(* ===== verification/CoinsTheorems.v ===== *)
(** * CoinsTheorems: the theorems on coins

    The stack of caches refines a set of coins, and a reorganisation restores
    it.

    [utxo] is the set that a view stands for, [wf] the invariant of the flags:
    an entry that is not DIRTY agrees with the base, and the base has no coin
    under an entry that is FRESH.  Every operation keeps the invariant and acts
    on the set as its contract says.

    The transactions of a block are applied to the set of coins one after the
    other; taken back in reverse order with their undo data, they leave the set
    as it was, whatever the caches did in between. *)

From stdpp Require Import gmap.
From S2P Require Import Prelude Words Script Transaction Coins.

(** ** The set of a view *)

Definition unspent (c : Coin) : option Coin := if IsSpent c then None else Some c.

Fixpoint utxo (v : view) (o : COutPoint) : option Coin :=
  match v with
  | DB coins _ => coins !! o ≫= unspent
  | Cache cacheCoins _ base => match cacheCoins !! o with Some e => unspent (coin e) | None => utxo base o end
  end.

(** Views of the same set. *)
Definition same (v v' : view) : Prop := forall o, utxo v o = utxo v' o.

#[export] Instance same_equivalence : Equivalence same.
Proof. split; [done|intros v w H o; by rewrite H|intros u v w H1 H2 o; by rewrite H1, H2]. Qed.

#[export] Instance cache_proper c h : Proper (same ==> same) (Cache c h).
Proof. intros v w H o. cbn. destruct (c !! o); [done|apply H]. Qed.

(** ** The invariant *)

Definition flags_ok (f : Z) : Prop := f = 0 \/ f = 1 \/ f = 2 \/ f = 3.

Record entry_ok (base : COutPoint -> option Coin) (o : COutPoint) (e : CCoinsCacheEntry) : Prop := {
  eo_flags : flags_ok (flags e);
  eo_clean : is_dirty e = false -> base o = unspent (coin e);
  eo_fresh : is_fresh e = true -> base o = None }.

Fixpoint wf (v : view) : Prop :=
  match v with
  | DB coins _ => forall o c, coins !! o = Some c -> IsSpent c = false
  | Cache cacheCoins _ base => wf base /\ forall o e, cacheCoins !! o = Some e -> entry_ok (utxo base) o e
  end.

Lemma unspent_empty : unspent coinEmpty = None.
Proof. done. Qed.

Lemma unspent_some c : IsSpent c = false -> unspent c = Some c.
Proof. unfold unspent. by intros ->. Qed.

Lemma unspent_spent c c' : unspent c = Some c' -> c' = c /\ IsSpent c = false.
Proof. unfold unspent. destruct (IsSpent c); [done|]. intros [= ->]. done. Qed.

Lemma utxo_unspent v o c : utxo v o = Some c -> IsSpent c = false.
Proof.
  induction v as [m best|m h v IH]; cbn [utxo].
  - destruct (m !! o) as [c'|]; [|done]. cbn. intros H. by destruct (unspent_spent _ _ H) as [-> ?].
  - destruct (m !! o) as [e|]; [|done]. intros H. by destruct (unspent_spent _ _ H) as [-> ?].
Qed.

(** The value of the cached entry, or of the base. *)
Lemma utxo_insert m h v o e o' :
  utxo (Cache (<[o := e]> m) h v) o' = if decide (o' = o) then unspent (coin e) else utxo (Cache m h v) o'.
Proof.
  cbn [utxo]. destruct (decide (o' = o)) as [->|Hne]; [by rewrite lookup_insert_eq|by rewrite lookup_insert_ne].
Qed.

Lemma utxo_delete m h v o o' :
  utxo (Cache (delete o m) h v) o' = if decide (o' = o) then utxo v o else utxo (Cache m h v) o'.
Proof.
  cbn [utxo]. destruct (decide (o' = o)) as [->|Hne]; [by rewrite lookup_delete_eq|by rewrite lookup_delete_ne].
Qed.

Lemma cache_insert_wf m h v o e : wf (Cache m h v) -> entry_ok (utxo v) o e -> wf (Cache (<[o := e]> m) h v).
Proof.
  intros [Hv Hm] He. split; [done|]. intros o' e' [[<- <-]|[_ Hl]]%lookup_insert_Some; [done|by apply Hm].
Qed.

Lemma wf_delete m h v o : wf (Cache m h v) -> wf (Cache (delete o m) h v).
Proof. intros [Hv Hm]. split; [done|]. intros o' e' [_ Hl]%lookup_delete_Some. by apply Hm. Qed.

Lemma wf_base m h v v' : wf (Cache m h v) -> wf v' -> same v' v -> wf (Cache m h v').
Proof.
  intros [_ Hm] Hv' Hs. split; [done|]. intros o e Hl. destruct (Hm o e Hl) as [H1 H2 H3].
  split; [done| |]; intros H; rewrite Hs; auto.
Qed.

(** ** Flags *)

(** The flags after [|=], by cases. *)
Lemma flags_lor f g : flags_ok f -> flags_ok g ->
  flags_ok (Z.lor f g) /\ forall b, b = DIRTY \/ b = FRESH -> has_flag (Z.lor f g) b = has_flag f b || has_flag g b.
Proof.
  intros Hf Hg. split.
  - destruct Hf as [->|[->|[->| ->]]], Hg as [->|[->|[->| ->]]]; unfold flags_ok; cbn; auto 6.
  - intros b Hb. destruct Hf as [->|[->|[->| ->]]], Hg as [->|[->|[->| ->]]], Hb as [-> | ->]; done.
Qed.

Lemma entry_intro base o c f d r :
  flags_ok f -> has_flag f DIRTY = d -> has_flag f FRESH = r ->
  (d = false -> base o = unspent c) -> (r = true -> base o = None) -> entry_ok base o (mk_entry c f).
Proof. intros Hf Hd Hr H1 H2. split; [done| |]; unfold is_dirty, is_fresh; cbn [flags coin]; intros H; [apply H1|apply H2]; congruence. Qed.

(** ** Lookups *)

Lemma FetchCoin_spec get m h v o :
  wf (Cache m h v) ->
  (let '(r, v') := get v in wf v' /\ same v' v /\ r ≫= unspent = utxo v o) ->
  let '(it, m', v') := FetchCoin get o m v in
  m' !! o = it /\ wf (Cache m' h v') /\ same (Cache m' h v') (Cache m h v) /\ same v' v /\
  (coin <$> it) ≫= unspent = utxo (Cache m h v) o.
Proof.
  intros Hwf Hget. unfold FetchCoin. destruct (m !! o) as [it|] eqn:Em.
  { split; [done|]. split; [done|]. split; [done|]. split; [done|]. cbn [utxo]. by rewrite Em. }
  destruct (get v) as [r v']. destruct Hget as (Hv' & Hs & Hr). pose proof (wf_base m h v v' Hwf Hv' Hs) as Hwf'.
  assert (Hu : utxo (Cache m h v) o = utxo v o) by (cbn [utxo]; by rewrite Em).
  destruct r as [tmp|].
  - split; [by rewrite lookup_insert_eq|]. cbn [mbind option_bind] in Hr. split; [|split; [|split; [done|by rewrite Hu]]].
    + apply cache_insert_wf; [done|]. unfold unspent in Hr. split; cbn [flags coin].
      * destruct (IsSpent tmp); unfold flags_ok, FRESH; cbn; auto.
      * intros _. rewrite Hs, <-Hr. done.
      * unfold is_fresh, has_flag. cbn [flags]. destruct (IsSpent tmp); [|done]. intros _. by rewrite Hs, <-Hr.
    + intros o'. rewrite utxo_insert. destruct (decide (o' = o)) as [->|]; [by rewrite Hu, <-Hr|by apply cache_proper].
  - split; [done|]. split; [done|]. split; [by apply cache_proper|]. split; [done|]. rewrite Hu, <-Hr. done.
Qed.

Lemma GetCoin_spec v o : wf v -> let '(r, v') := GetCoin o v in wf v' /\ same v' v /\ r ≫= unspent = utxo v o.
Proof.
  induction v as [m best|m h v IH]; intros Hwf; [done|]. cbn [GetCoin].
  pose proof (FetchCoin_spec (GetCoin o) m h v o Hwf (IH (proj1 Hwf))) as H.
  destruct (FetchCoin (GetCoin o) o m v) as [[it m'] v']. tauto.
Qed.

Lemma AccessCoin_spec v o : wf v -> let '(c, v') := AccessCoin o v in wf v' /\ same v' v /\ unspent c = utxo v o.
Proof.
  intros Hwf. unfold AccessCoin. pose proof (GetCoin_spec v o Hwf) as H. destruct (GetCoin o v) as [r v'].
  destruct H as (H1 & H2 & H3). split; [done|]. split; [done|]. rewrite <-H3. by destruct r.
Qed.

Lemma HaveCoin_spec v o : wf v -> let '(r, v') := HaveCoin o v in wf v' /\ same v' v /\ r = bool_decide (is_Some (utxo v o)).
Proof.
  intros Hwf. destruct v as [m best|m h v].
  - cbn [HaveCoin]. split; [done|]. split; [done|]. cbn [utxo]. apply bool_decide_ext. destruct (m !! o) as [c|] eqn:E; [|done].
    cbn. rewrite (unspent_some c) by by apply (Hwf o). done.
  - unfold HaveCoin. pose proof (GetCoin_spec _ o Hwf) as H. destruct (GetCoin o (Cache m h v)) as [r v'].
    destruct H as (H1 & H2 & H3). split; [done|]. split; [done|]. rewrite <-H3. destruct r as [c|]; [|done].
    cbn. unfold unspent. destruct (IsSpent c); [done|]. symmetry. apply bool_decide_true. by eexists.
Qed.

(** ** Changes *)

Definition is_cache (v : view) : Prop := match v with Cache _ _ _ => True | DB _ _ => False end.

(** The set with one outpoint changed. *)
Definition upd (m : COutPoint -> option Coin) (o : COutPoint) (x : option Coin) (o' : COutPoint) : option Coin :=
  if decide (o' = o) then x else m o'.

Definition becomes (v : view) (m : COutPoint -> option Coin) : Prop := is_cache v /\ wf v /\ forall o, utxo v o = m o.

Lemma AddCoin_spec v o c overwrite :
  is_cache v -> wf v -> IsSpent c = false -> (overwrite = false -> utxo v o = None) ->
  exists v', AddCoin o c overwrite v = Some v' /\
    becomes v' (if IsUnspendable (scriptPubKey (out c)) then utxo v else upd (utxo v) o (Some c)).
Proof.
  intros Hc Hwf Hs Hnew. destruct v as [|m h v]; [done|]. unfold AddCoin. rewrite Hs.
  destruct (IsUnspendable (scriptPubKey (out c))); [by eexists|].
  set (it := default (mk_entry coinEmpty 0) (m !! o)).
  assert (Hit : flags_ok (flags it) /\ (overwrite = false -> IsSpent (coin it) = true) /\
                (is_fresh it = true -> utxo v o = None) /\ (overwrite = false -> is_dirty it = false -> utxo v o = None)).
  { cbn [utxo] in Hnew. subst it. destruct (m !! o) as [e|] eqn:Em; unfold default, from_option, id.
    - destruct Hwf as [_ Hm]. destruct (Hm o e Em) as [H1 H2 H3]. split; [done|]. split; [|split; [done|]].
      + intros Ho. specialize (Hnew Ho). unfold unspent in Hnew. by destruct (IsSpent (coin e)).
      + intros Ho Hd. rewrite (H2 Hd). auto.
    - split; [by left|]. split; [done|]. split; [done|]. auto. }
  destruct Hit as (Hf & Hsp & Hfr & Hcl). destruct (negb overwrite && negb (IsSpent (coin it))) eqn:E.
  { apply andb_true_iff in E as [E1%negb_true_iff E2%negb_true_iff]. by rewrite (Hsp E1) in E2. }
  eexists. split; [reflexivity|]. split; [done|]. split.
  - apply cache_insert_wf; [done|]. set (fresh := negb overwrite && negb (is_dirty it)).
    assert (Hg : flags_ok (Z.lor DIRTY (if fresh then FRESH else 0))) by (destruct fresh; unfold flags_ok; cbn; auto).
    destruct (flags_lor _ _ Hf Hg) as [Hok Hbits].
    apply (entry_intro _ _ _ _ true (is_fresh it || fresh)); [done| | |done|].
    + rewrite Hbits by auto. destruct fresh; apply orb_true_r.
    + rewrite Hbits by auto. unfold is_fresh. f_equal. by destruct fresh.
    + intros [H|H]%orb_true_iff; [auto|]. apply andb_true_iff in H as [H1%negb_true_iff H2%negb_true_iff]. auto.
  - intros o'. rewrite utxo_insert. cbn [coin]. by rewrite (unspent_some c Hs).
Qed.

Lemma SpendCoin_spec v o : is_cache v -> wf v ->
  exists c v', SpendCoin o v = Some (c, v') /\ unspent c = utxo v o /\ becomes v' (upd (utxo v) o None).
Proof.
  intros Hc Hwf. destruct v as [|m h v]; [done|]. unfold SpendCoin.
  pose proof (FetchCoin_spec (GetCoin o) m h v o Hwf (GetCoin_spec v o (proj1 Hwf))) as H.
  destruct (FetchCoin (GetCoin o) o m v) as [[it m'] v']. destruct H as (Hl & Hwf' & Hs & _ & Hr).
  destruct it as [e|]; cbn [fmap option_fmap option_map mbind option_bind] in Hr.
  - eexists _, _. split; [reflexivity|]. split; [done|]. split; [done|]. destruct Hwf' as [Hv' Hm']. pose proof (Hm' o e Hl) as He.
    destruct (is_fresh e) eqn:Ef.
    + split; [by apply wf_delete|]. intros o'. rewrite utxo_delete. unfold upd. destruct (decide (o' = o)); [by apply He|apply Hs].
    + assert (Hd : flags_ok DIRTY) by (unfold flags_ok; cbn; auto). destruct (flags_lor _ _ (eo_flags _ _ _ He) Hd) as [Hok Hbits]. split.
      * apply cache_insert_wf; [done|]. apply (entry_intro _ _ _ _ true false); [done| | |done|done].
        -- rewrite Hbits by auto. apply orb_true_r.
        -- rewrite Hbits by auto. unfold is_fresh in Ef. by rewrite Ef.
      * intros o'. rewrite utxo_insert. unfold upd. destruct (decide (o' = o)); [done|apply Hs].
  - eexists _, _. split; [reflexivity|]. split; [by rewrite <-Hr|]. split; [done|]. split; [done|].
    intros o'. unfold upd. rewrite Hs. destruct (decide (o' = o)) as [->|]; [by rewrite <-Hr|done].
Qed.

Lemma Uncache_spec v o : is_cache v -> wf v -> becomes (Uncache o v) (utxo v).
Proof.
  intros Hc Hwf. destruct v as [|m h v]; [done|]. cbn [Uncache]. destruct (m !! o) as [e|] eqn:Em; [|done].
  destruct (Z.eqb_spec (flags e) 0) as [Ef|]; [|done]. split; [done|]. split; [by apply wf_delete|].
  intros o'. rewrite utxo_delete. destruct (decide (o' = o)) as [->|]; [|done]. cbn [utxo]. rewrite Em.
  destruct Hwf as [_ Hm]. apply (Hm o e Em). unfold is_dirty. by rewrite Ef.
Qed.

(** ** Batches *)

(** The effect of an entry and of a list of entries on a set. *)
Definition apply_entry (m : COutPoint -> option Coin) (ke : COutPoint * CCoinsCacheEntry) : COutPoint -> option Coin :=
  if is_dirty (snd ke) then upd m (fst ke) (unspent (coin (snd ke))) else m.
Definition apply_entries (m : COutPoint -> option Coin) (l : list (COutPoint * CCoinsCacheEntry)) : COutPoint -> option Coin :=
  fold_left apply_entry l m.

(** FRESH entries are unknown to the set. *)
Definition fresh_ok (m : COutPoint -> option Coin) (ke : COutPoint * CCoinsCacheEntry) : Prop :=
  is_fresh (snd ke) = true -> m (fst ke) = None.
....
Your task for the entries above: copy exactly the span starting with the line with "- apply cache_insert_wf;" and going on through the line with "fresh; apply orb_true_r.", both lines included, and nothing else.

◆ **Expected answer**:
  - apply cache_insert_wf; [done|]. set (fresh := negb overwrite && negb (is_dirty it)).
    assert (Hg : flags_ok (Z.lor DIRTY (if fresh then FRESH else 0))) by (destruct fresh; unfold flags_ok; cbn; auto).
    destruct (flags_lor _ _ Hf Hg) as [Hok Hbits].
    apply (entry_intro _ _ _ _ true (is_fresh it || fresh)); [done| | |done|].
    + rewrite Hbits by auto. destruct fresh; apply orb_true_r.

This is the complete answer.